Der VW Touran ist bereits auf den ersten Blick der konsequentere Van. Kastenähnlich ist seine Karosserieform, der aktuelle Zafira Opel wurde dynamischer gezeichnet. Im Innenraum zeigen beide Hersteller gute Verarbeitung und Materialwahl. Beide blieben aber nicht ohne Mängel. Der VW knarzte hin und wieder aus diversen Verkleidungs- und Armaturenteilen. Der Opel nervte mit seinem jaulenden Getriebe im Schubbetrieb (unterhalb 1.600 U/min).

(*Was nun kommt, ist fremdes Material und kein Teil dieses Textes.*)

(** [ORDER BY start_at, end_at, id] *)
Definition row_le (r1 r2 : LeaveRow) : Prop :=
  lr_StartAt r1 < lr_StartAt r2
  \/ lr_StartAt r1 = lr_StartAt r2
     /\ (lr_EndAt r1 < lr_EndAt r2 \/ lr_EndAt r1 = lr_EndAt r2 /\ lr_ID r1 <= lr_ID r2).
#[global] Instance row_le_dec r1 r2 : Decision (row_le r1 r2).
Proof. apply _. Defined.
Definition select_rows (p : LeaveRow -> bool) : ST D (list LeaveRow) :=
  rows <~ ld_rows p ;; st_ret (merge_sort row_le rows).

(** Trimmed, without blank ones and repetitions, the first of each kept. *)
Definition clean_ids (ids : list string) : list string :=
  rev (remove_dups (rev (List.filter (fun id => negb (eqs id "")) (List.map trim_space ids)))).
Definition ListOverlappingByDingUserIDs (tenantID : Z) (dingUserIDs : list string) (startAt endAt : Z)
  : ST D (list LeaveRow) :=
  match clean_ids dingUserIDs with
  | [] => st_ret []
  | clean =>
      if before endAt startAt then st_ret []
      else select_rows (fun r => visible tenantID r && existsb (text_eq (lr_DingUserID r)) clean
                                 && overlapping startAt endAt r)
  end.
Definition ListOverlappingByUserID (tenantID userID startAt endAt : Z) : ST D (list LeaveRow) :=
  if (userID =? 0) || before endAt startAt then st_ret []
  else select_rows (fun r => visible tenantID r && (lr_UserID r =? userID) && overlapping startAt endAt r).
Definition ListApprovedByUserIDs (tenantID : Z) (userIDs : list Z) (startAt endAt : Z) : ST D (list LeaveRow) :=
  if bool_decide (userIDs = []) || before endAt startAt then st_ret []
  else select_rows (fun r => visible tenantID r && bool_decide (lr_UserID r ∈ userIDs) && overlapping startAt endAt r
                             && counted_result r).
End repository.

(** ** Synchronising *)

Record LeaveSyncService W := mkLeaveSync {
  ls_GetByCorpID : string -> ST W (Z * (string -> ST W ProcessInstance));
  ls_FindByDingUserID : Z -> string -> ST W User;
  ls_Now : W -> Z * W }.
Arguments ls_GetByCorpID {W}. Arguments ls_FindByDingUserID {W}. Arguments ls_Now {W}.

Section sync.
Context `{LOC : Location} `{DC : DatabaseConventions} {W : Type} `{LD : LeaveDatabase W} (s : LeaveSyncService W).

(** The local user of an approval, nobody when there is none. *)
Definition local_user (tenantID : Z) (dingUserID : string) (w : W) : Z * string * W :=
  if eqs dingUserID "" then (0, "", w)
  else match ls_FindByDingUserID s tenantID dingUserID w with
       | (Ok user, w) => (us_ID user, us_Name user, w)
       | (Err _, w) => (0, "", w)
       end.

In Anbetracht der Einstandspreise sollten beide Hersteller hier im Detail nachbessern.

Wer sich für einen Van entscheidet, der erwartet hohe Variabilität für eine Vielzahl von Einsatzmöglichkeiten im Alltag. Es wird sprichwörtlich die Eier legende Wollmilchsau vom Kunden verlangt.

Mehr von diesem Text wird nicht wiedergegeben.